Смотрел, смотрел. Думал.
— Сиреневое! Слушайте же — сиреневое, ведь! Это уж мое. Завтра патент возьму, чтобы приятели не украли.
Потом уже я у него прочел это сравнение.
— Да, да… сиреневое и в складках!
— Да, всем жить! — опять потемнел он: — И вон той паршивой собаке, если ее фурманщик не зацепит. А я буду упокояться во блаженном успении. А, ведь, слушайте же, так мне жить хочется… Чтобы написать большое-большое. К крупному тянет, как пьяницу на водку. А в ушах загодя — вечная память. Иной раз мне кажется — все люди слепы. Видят вдаль и по сторонам, а рядом локоть к локтю смерть, и ее нарочно никто не замечает или не хочет заметить. Точно сговорились, без слов. Вон Якоби, тот себя одурманивает смешными анекдотами. А ведь, как и я: видит ее, видит… В бессонницу воображает себя молодым красавцем, необыкновенно пленительным. Обманывается сказкой. Все люди трусы. Одни морочатся оккультизмом. Этакая, слушайте, цаца — тысячу раз жила! Другой матушка земля создать не может, все зады повторяет. Опять того же Ивана Ивановича на свет роди в новом издании. Подумаешь! Соломко, например, уверяет, что он был жрецом-скрибом в Мемфисском храме, а Далматов гладиатором и с самой Мессалиной путался. Луговой Алексис либр-пансером притворяется, а на спиритические сеансы бегает свою мамашу вызывать. Это же так понятно. Я вот помню: в Татьянин день у Яра Мачтет напился, влез на стол и умолял товарищей: похороните меня рядом с Гоголем… — Зачем? — спрашиваю. — А как же? Кто первый воскреснет, тот другого разбудит. — Кто-то ему, кажется, Гольцев: да, может быть, он уже воскрес и перевоплотился! — Ну нет, иначе я его в себе почувствовал бы.

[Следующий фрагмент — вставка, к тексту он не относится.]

(* ===== verification/Cache.v ===== *)
(** * TTL and LRU caches ([core/jwks_cache.py])

    [OrderedDict]s as association lists, least recently used entry first; the environment knobs
    with their memoisation; the [Cache-Control] parsing; the write/invalidate/retain decision of
    [apply_jwks_cache_outcome] and [apply_disco_cache_outcome]; the kid-miss cooldown gate.

    Times are exact rationals (seconds of the monotonic clock). *)

From S2P Require Import Prelude PyStr PyValue Models.
From Stdlib Require Import QArith Lqa.
From stdpp Require Import gmap strings.
#[global] Close Scope Q_scope.
Open Scope string_scope.
Open Scope list_scope.
Open Scope nat_scope.
Open Scope py_scope.

(** ** Ordered dictionaries *)

Section OrderedDict.
Context {K V : Type} `{EqDecision K}.
Implicit Types (c : list (K * V)).

Fixpoint od_get (key : K) c : option V :=
  match c with
  | [] => None
  | (k', v) :: c' => if key ≟ k' then Some v else od_get key c'
  end.
(** [c.pop(key, None)]. *)
Definition od_pop (key : K) c : list (K * V) := List.filter (λ kv, kv.1 ≠? key) c.
(** [c.pop(key, None); c[key] = v]: the entry lands at the most-recently-used end. *)
Definition od_reinsert (key : K) (v : V) c : list (K * V) := od_pop key c ++ [(key, v)].

Definition touch_cache_entry c (key : K) : list (K * V) :=
  match od_get key c with
  | Some v => od_reinsert key v c
  | None => c
  end.

Definition clear_cache_locked c : list (K * V) := [].

(** The eviction loop: pops from the front while the cache is too big; returns the cache and
    the evicted keys in eviction order. *)
Fixpoint enforce_size_limit (max_size : Z) c : list (K * V) * list K :=
  match c with
  | [] => ([], [])
  | (oldest, _) :: c' =>
      if (max_size <? Z.of_nat (length c))%Z then
        let '(c'', evicted) := enforce_size_limit max_size c' in (c'', oldest :: evicted)
      else (c, [])
  end.
End OrderedDict.

(** ** Environment knobs *)

Definition DEFAULT_JWKS_CACHE_TTL_SECONDS : Q := 86400.
Definition DEFAULT_DISCO_CACHE_TTL_SECONDS : Q := 3600.
Definition MIN_CACHE_TTL_SECONDS : Q := 60.
Definition MAX_CACHE_TTL_SECONDS : Q := 86400.
Definition MIN_KID_MISS_COOLDOWN_SECONDS : Q := 0.
Definition MAX_KID_MISS_COOLDOWN_SECONDS : Q := 3600.
Definition DEFAULT_KID_MISS_REFRESH_COOLDOWN_SECONDS : Q := 5.
Definition DEFAULT_MAX_CACHE_ENTRIES : Z := 64.

Definition Qltb (a b : Q) : bool := negb (Qle_bool b a).
(** Python's two-argument [max] and [min]: the first operand wins a tie. *)
Definition py_max (a b : Q) : Q := if Qltb a b then b else a.
Definition py_min (a b : Q) : Q := if Qltb b a then b else a.

Definition safe_env_float (raw : option string) (dflt min_value max_value : Q) : Q :=
  match raw with
  | None | Some "" => dflt
  | Some s =>
      match float_of_string s with
      | Some (FFin value) => py_max min_value (py_min value max_value)
      | Some FNan | Some (FInf _) => dflt
      | None => dflt
      end
  end.

Definition safe_env_ttl (raw : option string) (dflt : Q) : Q :=
  safe_env_float raw dflt MIN_CACHE_TTL_SECONDS MAX_CACHE_TTL_SECONDS.

(** The module globals that memoise the knobs. *)
Record EnvMemo : Type := Memo {
  env_ttl : option Q;
  disco_env_ttl : option Q;
  kid_miss_cooldown : option Q;
  max_cache_entries : option Z;
}.
(** [_reset_env_for_testing], and the state at import. *)
Definition reset_env_for_testing : EnvMemo := Memo None None None None.

(** [os.environ] at the time of the call. *)
Definition Environ : Type := string → option string.

Definition get_env_ttl (env : Environ) (m : EnvMemo) : Q * EnvMemo :=
  match env_ttl m with
  | Some v => (v, m)
  | None =>
      let v := safe_env_ttl (env "JWKS_CACHE_TTL") DEFAULT_JWKS_CACHE_TTL_SECONDS in
      (v, Memo (Some v) (disco_env_ttl m) (kid_miss_cooldown m) (max_cache_entries m))
  end.

Definition get_disco_env_ttl (env : Environ) (m : EnvMemo) : Q * EnvMemo :=
  match disco_env_ttl m with
  | Some v => (v, m)
  | None =>
      let v := safe_env_ttl (env "DISCO_CACHE_TTL") DEFAULT_DISCO_CACHE_TTL_SECONDS in
      (v, Memo (env_ttl m) (Some v) (kid_miss_cooldown m) (max_cache_entries m))
  end.

Definition get_kid_miss_cooldown (env : Environ) (m : EnvMemo) : Q * EnvMemo :=
  match kid_miss_cooldown m with
  | Some v => (v, m)
  | None =>
      let v := safe_env_float (env "KID_MISS_REFRESH_COOLDOWN")
        DEFAULT_KID_MISS_REFRESH_COOLDOWN_SECONDS
        MIN_KID_MISS_COOLDOWN_SECONDS MAX_KID_MISS_COOLDOWN_SECONDS in
      (v, Memo (env_ttl m) (disco_env_ttl m) (Some v) (max_cache_entries m))
  end.

Definition parse_max_entries (raw : option string) : Z :=
  match raw with
  | None | Some "" => DEFAULT_MAX_CACHE_ENTRIES
  | Some s =>
      match int_of_string s with
      | Some value => if (value <? 1)%Z then DEFAULT_MAX_CACHE_ENTRIES else value
      | None => DEFAULT_MAX_CACHE_ENTRIES
      end
  end.

Definition get_max_cache_entries (env : Environ) (m : EnvMemo) : Z * EnvMemo :=
  match max_cache_entries m with
  | Some v => (v, m)
  | None =>
      let v := parse_max_entries (env "JWKS_CACHE_MAX_ENTRIES") in
      (v, Memo (env_ttl m) (disco_env_ttl m) (kid_miss_cooldown m) (Some v))
  end.

(** ** Cache-Control *)

(** [\bword\b] searched case-insensitively: [prev] says whether the character before [s] is a
    word character. *)
Fixpoint search_word (word : string) (prev : bool) (s : string) : bool :=
  (negb prev && startswith s word &&
   match String.substring (String.length word) 1 s with
   | String c _ => negb (is_word c)
   | EmptyString => true
   end) ||
  match s with
  | EmptyString => false
  | String c s' => search_word word (is_word c) s'
  end.

Definition is_uncacheable (cache_control : option string) : bool :=
  match cache_control with
  | None | Some "" => false
  | Some s => search_word "no-store" false (lower s) || search_word "no-cache" false (lower s)
  end.

Definition is_uncacheable_for_jwks (cache_control : option string) : bool := false.

(** [re.search(r"max-age=(\d+)")]: the digits of the first occurrence followed by at least one. *)
Fixpoint search_max_age (s : string) : option string :=
  match (if startswith s "max-age=" then
           let ds := take_while is_dec_digit (String.substring 8 (String.length s) s) in
           if nonempty ds then Some ds else None
         else None) with
  | Some ds => Some ds
  | None => match s with EmptyString => None | String _ s' => search_max_age s' end
  end.

(** The header's [float] can overflow to an infinity. *)
Definition parse_max_age (cache_control : option string) : option pyfloat :=
  match cache_control with
  | None | Some "" => None
  | Some s => ds ← search_max_age (lower s); float_of_string ds
  end.

(** [max(MIN, min(max_age, MAX))] on the floats [parse_max_age] can return. *)
Definition clamp_ttl (max_age : pyfloat) : Q :=
  match max_age with
  | FFin v => py_max MIN_CACHE_TTL_SECONDS (py_min v MAX_CACHE_TTL_SECONDS)
  | FInf true => MIN_CACHE_TTL_SECONDS
  | FInf false | FNan => MAX_CACHE_TTL_SECONDS
  end.

Definition resolve_ttl (env : Environ) (m : EnvMemo) (cache_control : option string) : Q * EnvMemo :=
  match parse_max_age cache_control with
  | Some max_age => (clamp_ttl max_age, m)
  | None => get_env_ttl env m
  end.

Definition resolve_disco_ttl (env : Environ) (m : EnvMemo) (cache_control : option string)
    : Q * EnvMemo :=
  match parse_max_age cache_control with
  | Some max_age => (clamp_ttl max_age, m)
  | None => get_disco_env_ttl env m
  end.

(** ** Entries and their lifetime *)

Record CacheEntry (R : Type) : Type := Entry { response : R; cached_at : Q; ttl : Q }.
Arguments Entry {R} _ _ _.
Arguments response {R} _.
Arguments cached_at {R} _.
Arguments ttl {R} _.
Abbreviation JwksCacheEntry := (CacheEntry JwksResponse).
Abbreviation DiscoCacheEntry := (CacheEntry DiscoveryDocumentResponse).

(** [is_cache_expired], with the clock reading as an argument. *)
Definition is_cache_expired {R} (now : Q) (entry : CacheEntry R) : bool :=
  Qle_bool (ttl entry) (now - cached_at entry).

(** ** Writing *)

(** [for key in evicted: cooldown.pop(key, None)]. *)
Definition pop_all {V} (keys : list string) (m : gmap string V) : gmap string V :=
  foldl (λ acc key, delete key acc) m keys.

Definition apply_jwks_cache_outcome (env : Environ) (m : EnvMemo)
    (cache : list (string * JwksCacheEntry)) (jwks_uri : string) (resp : JwksResponse) (now : Q)
    (cooldown : option (gmap string Q))
    : EnvMemo * list (string * JwksCacheEntry) * option (gmap string Q) :=
  if negb (jwks_is_successful resp) then (m, cache, cooldown)
  else if negb (has_keys (jwks_keys resp)) then (m, cache, cooldown)
  else if is_uncacheable_for_jwks (jwks_cache_control resp) then
    (m, od_pop jwks_uri cache, delete jwks_uri <$> cooldown)
  else
    let '(t, m) := resolve_ttl env m (jwks_cache_control resp) in
    let cache := od_reinsert jwks_uri (Entry resp now t) cache in
    let '(max_size, m) := get_max_cache_entries env m in
    let '(cache, evicted) := enforce_size_limit max_size cache in
    (m, cache, pop_all evicted <$> cooldown).

Definition apply_disco_cache_outcome {K} `{EqDecision K} (env : Environ) (m : EnvMemo)
    (cache : list (K * DiscoCacheEntry)) (cache_key : K) (resp : DiscoveryDocumentResponse)
    (now : Q) : EnvMemo * list (K * DiscoCacheEntry) :=
  if negb (disco_is_successful resp) then (m, cache)
  else if is_uncacheable (disco_cache_control resp) then (m, od_pop cache_key cache)
  else
    let '(t, m) := resolve_disco_ttl env m (disco_cache_control resp) in
    let cache := od_reinsert cache_key (Entry resp now t) cache in
    let '(max_size, m) := get_max_cache_entries env m in
    let '(cache, _) := enforce_size_limit max_size cache in
    (m, cache).

(** ** The kid-miss cooldown gate *)

Definition should_attempt_kid_miss_refresh (env : Environ) (m : EnvMemo)
    (last_attempts : gmap string Q) (jwks_uri : string) (has_cached_keys : bool) (now : Q)
    : bool * EnvMemo :=
  if negb has_cached_keys then (true, m)
  else match last_attempts !! jwks_uri with
       | None => (true, m)
       | Some last =>
           let '(cd, m) := get_kid_miss_cooldown env m in (Qle_bool cd (now - last), m)
       end.

(** ** Tests on concrete inputs *)

Example touch_1 : touch_cache_entry [("a", 1); ("b", 2); ("c", 3)] "a" = [("b", 2); ("c", 3); ("a", 1)].
Proof. reflexivity. Qed.
Example evict_1 : enforce_size_limit 2 [("a", 1); ("b", 2); ("c", 3)] = ([("b", 2); ("c", 3)], ["a"]).
Proof. reflexivity. Qed.
Example max_age_1 : parse_max_age (Some "public, MAX-AGE=19800") = Some (FFin 19800).
Proof. reflexivity. Qed.
Example uncacheable_1 : is_uncacheable (Some "private, No-Store") = true. Proof. reflexivity. Qed.
Example uncacheable_2 : is_uncacheable (Some "x-no-storex") = false. Proof. reflexivity. Qed.
Example safe_env_1 : safe_env_ttl (Some "nan") 3600 = 3600%Q. Proof. reflexivity. Qed.
Example safe_env_2 : safe_env_ttl (Some "0") 3600 = 60%Q. Proof. reflexivity. Qed.

(** ** Ordered dictionaries: lemmas *)

Section OrderedDictLemmas.
Context {K V : Type} `{EqDecision K}.
Implicit Types (c : list (K * V)) (key : K).

Lemma od_get_elem key v c : od_get key c = Some v → (key, v) ∈ c.
Proof.
  induction c as [|[k' w] c IH]; simpl; [done|].
  case_bool_decide; intros; simplify_eq; [by left|right; auto].
Qed.

Lemma od_get_None key c : od_get key c = None ↔ key ∉ c.*1.
Proof.
  induction c as [|[k' w] c IH]; simpl; [split; [by intros _ ?%not_elem_of_nil|done]|].
  rewrite not_elem_of_cons. case_bool_decide; naive_solver.
Qed.

Lemma od_get_app key c1 c2 :
  od_get key (c1 ++ c2) = match od_get key c1 with Some v => Some v | None => od_get key c2 end.
Proof. induction c1 as [|[k' w] c1 IH]; simpl; [done|]. by case_bool_decide. Qed.

Lemma od_get_pop key key' c :
  od_get key (od_pop key' c) = if key ≟ key' then None else od_get key c.
Proof.
  induction c as [|[k' w] c IH]; simpl; [by case_bool_decide|].
  repeat (case_bool_decide; subst; simpl); naive_solver.
Qed.

Lemma od_get_reinsert key key' v c :
  od_get key (od_reinsert key' v c) = if key ≟ key' then Some v else od_get key c.
Proof.
  unfold od_reinsert. rewrite od_get_app, od_get_pop. simpl.
  case_bool_decide; subst; [done|]. by destruct (od_get key c).
Qed.

Lemma od_pop_keys key c : (od_pop key c).*1 = List.filter (λ k', k' ≠? key) c.*1.
Proof.
  unfold od_pop. induction c as [|[k' w] c IH]; simpl; [done|].
  case_bool_decide; simpl; [done|by f_equal].
Qed.

Lemma elem_of_list_filter_b (f : K → bool) (l : list K) z :
  z ∈ List.filter f l ↔ f z = true ∧ z ∈ l.
Proof. rewrite !list_elem_of_In, List.filter_In. naive_solver. Qed.

Lemma elem_of_pop_keys key key' c : key ∈ (od_pop key' c).*1 ↔ key ≠ key' ∧ key ∈ c.*1.
Proof.
  rewrite od_pop_keys, elem_of_list_filter_b, negb_true_iff, bool_decide_eq_false. done.
Qed.

Lemma elem_of_reinsert_keys key key' v c :
  key ∈ (od_reinsert key' v c).*1 ↔ key = key' ∨ key ∈ c.*1.
Proof.
  unfold od_reinsert. rewrite fmap_app, elem_of_app, elem_of_pop_keys. simpl.
  rewrite elem_of_cons. split; [|destruct (decide (key = key'))]; set_solver.
Qed.

Lemma od_pop_NoDup key c : NoDup c.*1 → NoDup (od_pop key c).*1.
Proof.
  rewrite od_pop_keys. rewrite !NoDup_ListNoDup. apply List.NoDup_filter.
Qed.

Lemma od_reinsert_NoDup key v c : NoDup c.*1 → NoDup (od_reinsert key v c).*1.
Proof.
  intros H. unfold od_reinsert. rewrite fmap_app, NoDup_app. split_and!.
  - by apply od_pop_NoDup.
  - intros z [Hz _]%elem_of_pop_keys. simpl. set_solver.
  - simpl. apply NoDup_singleton.
Qed.

Lemma od_pop_notin key c : key ∉ c.*1 → od_pop key c = c.
Proof.
  induction c as [|[k' w] c IH]; simpl; [done|]. rewrite not_elem_of_cons. intros [? ?].
  rewrite bool_decide_eq_false_2 by done. simpl. by rewrite IH.
Qed.
(** [base64.urlsafe_b64encode]. *)
Fixpoint urlsafe_b64encode (bs : bytes) : string :=
  match bs with
  | [] => ""
  | [a] => String (b64_char (a / 4)) (String (b64_char (a mod 4 * 16)) "==")
  | [a; b] => String (b64_char (a / 4)) (String (b64_char (a mod 4 * 16 + b / 16))
                (String (b64_char (b mod 16 * 4)) "="))
  | a :: b :: c :: r =>
      String (b64_char (a / 4)) (String (b64_char (a mod 4 * 16 + b / 16))
        (String (b64_char (b mod 16 * 4 + c / 64)) (String (b64_char (c mod 64))
          (urlsafe_b64encode r))))
  end%Z.

(** [urlsafe_b64encode(bs).rstrip(b"=").decode("ascii")]. *)
Definition b64url (bs : bytes) : string := rstrip_char "=" (urlsafe_b64encode bs).

Definition b64_val (c : ascii) : Z := (
  if code_in 65 90 c then byte_of c - 65 else if code_in 97 122 c then byte_of c - 71
  else if code_in 48 57 c then byte_of c + 4 else if c ≟ "-"%char then 62 else 63)%Z.

(** The inverse of [b64url] on its image, a reference for the lemmas below. *)
Fixpoint b64url_decode (s : string) : bytes :=
  match s with
  | String p (String q (String r (String t s'))) =>
      (b64_val p * 4 + b64_val q / 16)%Z :: (b64_val q mod 16 * 16 + b64_val r / 4)%Z ::
      (b64_val r mod 4 * 64 + b64_val t)%Z :: b64url_decode s'
  | String p (String q (String r EmptyString)) =>
      [b64_val p * 4 + b64_val q / 16; b64_val q mod 16 * 16 + b64_val r / 4]%Z
  | String p (String q EmptyString) => [b64_val p * 4 + b64_val q / 16]%Z
  | _ => []
  end.

(** ** [hmac.compare_digest] *)

(** On two strings: equality, but a [TypeError] unless both are ASCII. *)
Definition compare_digest (a b : ustr) : outcome bool :=
  if u_isascii a && u_isascii b then Ok (a ≟ b)
  else Err (mk_exn BTypeError "comparing strings with non-ASCII characters is not supported").

(** ** Tests on concrete inputs *)

Example utf8_1 : utf8_encode [0x20AC; 0xE9; 65]%Z = Some [0xE2; 0x82; 0xAC; 0xC3; 0xA9; 65]%Z.
Proof. reflexivity. Qed.
Example utf8_2 : utf8_decode [0xF0; 0x9F; 0x41; 0xED; 0xA0; 0x80]%Z
  = [REPLACEMENT; 65; REPLACEMENT; REPLACEMENT; REPLACEMENT]%Z.
Proof. reflexivity. Qed.
Example quote_1 : quote_plus (text "a b&c=~/") = Ok "a+b%26c%3D~%2F". Proof. reflexivity. Qed.
Example unquote_1 : unquote "%41%zz%C3%A9%" = text "A%zz" ++ [0xE9; 37]%Z. Proof. reflexivity. Qed.
Example parse_qsl_1 : parse_qsl "a=1&&b&a=+2%3d" =
  [(text "a", text "1"); (text "b", []); (text "a", text " 2=")].
Proof. reflexivity. Qed.
Example b64url_1 : b64url (text "foob") = "Zm9vYg". Proof. reflexivity. Qed.
Example b64url_2 : b64url_decode "-_8" = [0xFB; 0xFF]%Z. Proof. reflexivity. Qed.

(** ** Lemmas *)

Lemma text_app s t : text (s +:+ t) = text s ++ text t.
Proof.
  unfold text. induction s as [|c s IH]; [done|].
  change (byte_of c :: map byte_of (String.list_ascii_of_string (s +:+ t)) =
          byte_of c :: map byte_of (String.list_ascii_of_string s) ++
            map byte_of (String.list_ascii_of_string t)).
  by rewrite IH.
Qed.

Lemma byte_of_inj c d : byte_of c = byte_of d → c = d.
Proof.
  unfold byte_of, code. intros H%Nat2Z.inj.
  by rewrite <- (ascii_nat_embedding c), <- (ascii_nat_embedding d), H.
Qed.

Lemma text_inj s t : text s = text t → s = t.
Proof.
  revert t. induction s as [|c s IH]; intros [|d t] H; try done.
  injection H as Hc Ht. apply byte_of_inj in Hc as ->. by rewrite (IH t).
Qed.

Lemma chr_byte c : chr (byte_of c) = c.
Proof. unfold chr, byte_of, char_of, code. rewrite Nat2Z.id. apply ascii_nat_embedding. Qed.

Lemma text_inj_iff s t : text s = text t ↔ s = t.
Proof. split; [apply text_inj|congruence]. Qed.

Lemma text_isascii s : u_isascii (text s) = isascii s.
Proof.
  unfold u_isascii, text, isascii. induction s as [|c s IH]; [done|].
  cbn [String.list_ascii_of_string map forallb sforall]. rewrite IH. f_equal.
  unfold byte_of, is_ascii. apply eq_true_iff_eq. rewrite Z.ltb_lt, Nat.ltb_lt. lia.
Qed.

Lemma compare_digest_ok a b r :
  compare_digest a b = Ok r ↔ u_isascii a = true ∧ u_isascii b = true ∧ r = (a ≟ b).
Proof. unfold compare_digest. destruct (u_isascii a), (u_isascii b); simpl; naive_solver. Qed.

Lemma byte_of_is_byte c : is_byte (byte_of c) = true.
Proof.
  unfold is_byte, byte_of, code. pose proof (nat_ascii_bounded c).
  apply andb_true_iff. rewrite Z.leb_le, Z.ltb_lt. lia.
Qed.

Lemma byte_chr b : is_byte b = true → byte_of (chr b) = b.
Proof.
  unfold is_byte, chr, byte_of, char_of, code. intros [H1 H2]%andb_true_iff.
  rewrite nat_ascii_embedding by lia. lia.
Qed.

Lemma Zltb_le a b : (b <= a)%Z → (a <? b)%Z = false.
Proof. lia. Qed.

Lemma in_range_true lo hi b : in_range lo hi b = true ↔ (lo ≤ b ≤ hi)%Z.
Proof. unfold in_range. rewrite andb_true_iff, Z.leb_le, Z.leb_le. done. Qed.

(** Decides a test on numbers by [lia]. *)
Ltac ltb_case :=
  match goal with
  | |- context [(?a <? ?b)%Z] => destruct (Z.ltb_spec a b); try (exfalso; lia)
  end.

Ltac eqb_case :=
  match goal with |- context [(?a =? ?b)%Z] => destruct (Z.eqb_spec a b) end.

Lemma scalar_spec c :
  is_scalar c = true ↔ (0 ≤ c < 0x110000)%Z ∧ ¬ (0xD800 ≤ c ≤ 0xDFFF)%Z.
Proof.
  unfold is_scalar, is_surrogate. rewrite !andb_true_iff, negb_true_iff, andb_false_iff.
  rewrite Z.leb_le, Z.ltb_lt, !Z.leb_gt. lia.
Qed.

Ltac range_ok := apply in_range_true; Z.to_euclidean_division_equations; lia.

Lemma utf8_decode_char c r : is_scalar c = true → utf8_decode (utf8_char c ++ r) = c :: utf8_decode r.
Proof.
  intros [Hc Hs]%scalar_spec. unfold utf8_char.
  destruct (Z.ltb_spec c 0x80); [|destruct (Z.ltb_spec c 0x800); [|destruct (Z.ltb_spec c 0x10000)]];
    cbn [app utf8_decode].
  - ltb_case. done.
  - assert (is_cont (0x80 + c mod 64) = true) as -> by range_ok.
    pose proof (Z.div_mod c 64 ltac:(lia)). pose proof (Z.mod_pos_bound c 64 ltac:(lia)).
    repeat ltb_case. f_equal. lia.
  - assert (is_cont (0x80 + c mod 64) = true) as -> by range_ok.
    assert (second_ok (0xE0 + c / 4096) (0x80 + c / 64 mod 64) = true) as ->.
    { unfold second_ok. repeat eqb_case; range_ok. }
    repeat (ltb_case; try (exfalso; Z.to_euclidean_division_equations; lia)).
    f_equal. Z.to_euclidean_division_equations; lia.
  - assert (is_cont (0x80 + c mod 64) = true) as -> by range_ok.
    assert (is_cont (0x80 + c / 64 mod 64) = true) as -> by range_ok.
    assert (second_ok (0xF0 + c / 262144) (0x80 + c / 4096 mod 64) = true) as ->.
    { unfold second_ok. repeat eqb_case; range_ok. }
    repeat (ltb_case; try (exfalso; Z.to_euclidean_division_equations; lia)).
    f_equal. Z.to_euclidean_division_equations; lia.
Qed.

Lemma utf8_char_bytes c : is_scalar c = true → forallb is_byte (utf8_char c) = true.
Proof.
  intros [Hc Hs]%scalar_spec. unfold utf8_char.
  repeat match goal with |- context [(?a <? ?b)%Z] => destruct (Z.ltb_spec a b) end;
    apply forallb_forall; intros b Hb; cbn [List.In] in Hb; unfold is_byte;
    apply andb_true_iff; rewrite Z.leb_le, Z.ltb_lt;
    repeat destruct Hb as [Hb|Hb]; subst; try done; Z.to_euclidean_division_equations; lia.
Qed.

(** Decoding inverts encoding. *)
Lemma utf8_decode_encode u bs :
  utf8_encode u = Some bs → utf8_decode bs = u ∧ forallb is_byte bs = true.
Proof.
  unfold utf8_encode. destruct (forallb is_scalar u) eqn:E; [|done]. intros [= <-].
  induction u as [|c u IH]; [done|]. cbn [forallb] in E. apply andb_true_iff in E as [Hc Hu].
  destruct (IH Hu) as [IH1 IH2]. cbn [map List.concat].
  rewrite utf8_decode_char, IH1, forallb_app, utf8_char_bytes, IH2 by done. done.
Qed.

(** *** Percent-encoding *)

(** A property of every byte, by evaluation. *)
Ltac all_ascii c := destruct c as [[] [] [] [] [] [] [] []].

Lemma unquote_byte c r :
  unquote_to_bytes (plus_to_space (quote_byte c) +:+ r) = byte_of c :: unquote_to_bytes r.
Proof. all_ascii c; try reflexivity; destruct r as [|? [|? ?]]; reflexivity. Qed.

(** What [quote_plus] writes needs no further quoting: neither a separator of a query string nor
    anything beyond ASCII. *)
Definition is_quoted (c : ascii) : bool :=
  always_safe c || (c ≟ "%"%char) || (c ≟ "+"%char).
Lemma quote_byte_quoted c : sforall is_quoted (quote_byte c) = true.
Proof. by all_ascii c. Qed.
Lemma is_quoted_plain c :
  is_quoted c = true →
  is_ascii c = true ∧ c ≠ "&"%char ∧ c ≠ "="%char ∧ c ≠ "#"%char ∧ c ≠ "?"%char.
Proof. all_ascii c; intros H; try discriminate H; split_and!; congruence || reflexivity. Qed.

Lemma sforall_app p s t : sforall p (s +:+ t) = sforall p s && sforall p t.
Proof.
  induction s as [|c s IH]; [done|].
  change (p c && sforall p (s +:+ t) = (p c && sforall p s) && sforall p t).
  by rewrite IH, andb_assoc.
Qed.

Lemma smap_app f s t : smap f (s +:+ t) = smap f s +:+ smap f t.
Proof.
  induction s as [|c s IH]; [done|].
  change (String (f c) (smap f (s +:+ t)) = String (f c) (smap f s +:+ smap f t)). by rewrite IH.
Qed.

Lemma quote_bytes_quoted bs : sforall is_quoted (quote_bytes bs) = true.
Proof. induction bs; simpl; [done|]. by rewrite sforall_app, quote_byte_quoted. Qed.

Lemma unquote_quote_bytes bs :
  forallb is_byte bs = true → unquote_to_bytes (plus_to_space (quote_bytes bs)) = bs.
Proof.
  induction bs as [|b bs IH]; [done|]. cbn [forallb quote_bytes]. intros [Hb Hbs]%andb_true_iff.
  unfold plus_to_space in *. rewrite smap_app. change (smap _ (quote_byte (chr b))) with
    (plus_to_space (quote_byte (chr b))).
  by rewrite unquote_byte, byte_chr, IH.
Qed.

Lemma unquote_ascii run s :
  sforall is_ascii s = true → unquote_runs run s = utf8_decode (unquote_to_bytes (run +:+ s)).
Proof.
  revert run. induction s as [|c s IH]; intros run; cbn [sforall unquote_runs].
  - intros _. by rewrite append_nil_r.
  - intros [Hc Hs]%andb_true_iff. rewrite Hc, IH by done. by rewrite str_app_assoc.
Qed.

Lemma plus_to_space_ascii s : sforall is_ascii s = true → sforall is_ascii (plus_to_space s) = true.
Proof.
  unfold plus_to_space. induction s as [|c s IH]; [done|]. cbn [sforall smap].
  intros [Hc Hs]%andb_true_iff. rewrite IH by done. case_bool_decide; subst; [done|]. by rewrite Hc.
Qed.

Lemma quote_plus_ok u q :
  quote_plus u = Ok q → sforall is_quoted q = true ∧ unquote (plus_to_space q) = u.
Proof.
  unfold quote_plus. destruct (utf8_encode u) as [bs|] eqn:E; [|done]. intros [= <-].
  apply utf8_decode_encode in E as [Hd Hb]. split; [apply quote_bytes_quoted|].
  unfold unquote. rewrite unquote_ascii.
  - change ("" +:+ ?s) with s. by rewrite unquote_quote_bytes.
  - apply plus_to_space_ascii. eapply sforall_impl; [|apply quote_bytes_quoted].
    intros c Hc. by apply is_quoted_plain.
Qed.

В этот день был такой великолепный закат.
Как я уже говорил — перемена температуры в этот час гибельна для слабогрудых. Из своей комнаты Антон Павлович перешел ко мне. Весь запад в багрянце. На листве вспыхивало и трепетало пламя.
Магнолии — их большие и белые, как молоко, цветы — порозовели, точно бледные лица, залитые румянцем. Лилии казались горевшими кадилами. Худые, тонкие пальцы Чехова поводило.
— А все-таки я ее надую.
— Кого?
— Курносую. Врут все и вовсе мне не опасно… И зачем я только их слушаю? Сам доктор, и хороший доктор! — упрямо подчеркнул он, точно кто-нибудь его оспаривал. — Отчего вы у меня не лечитесь?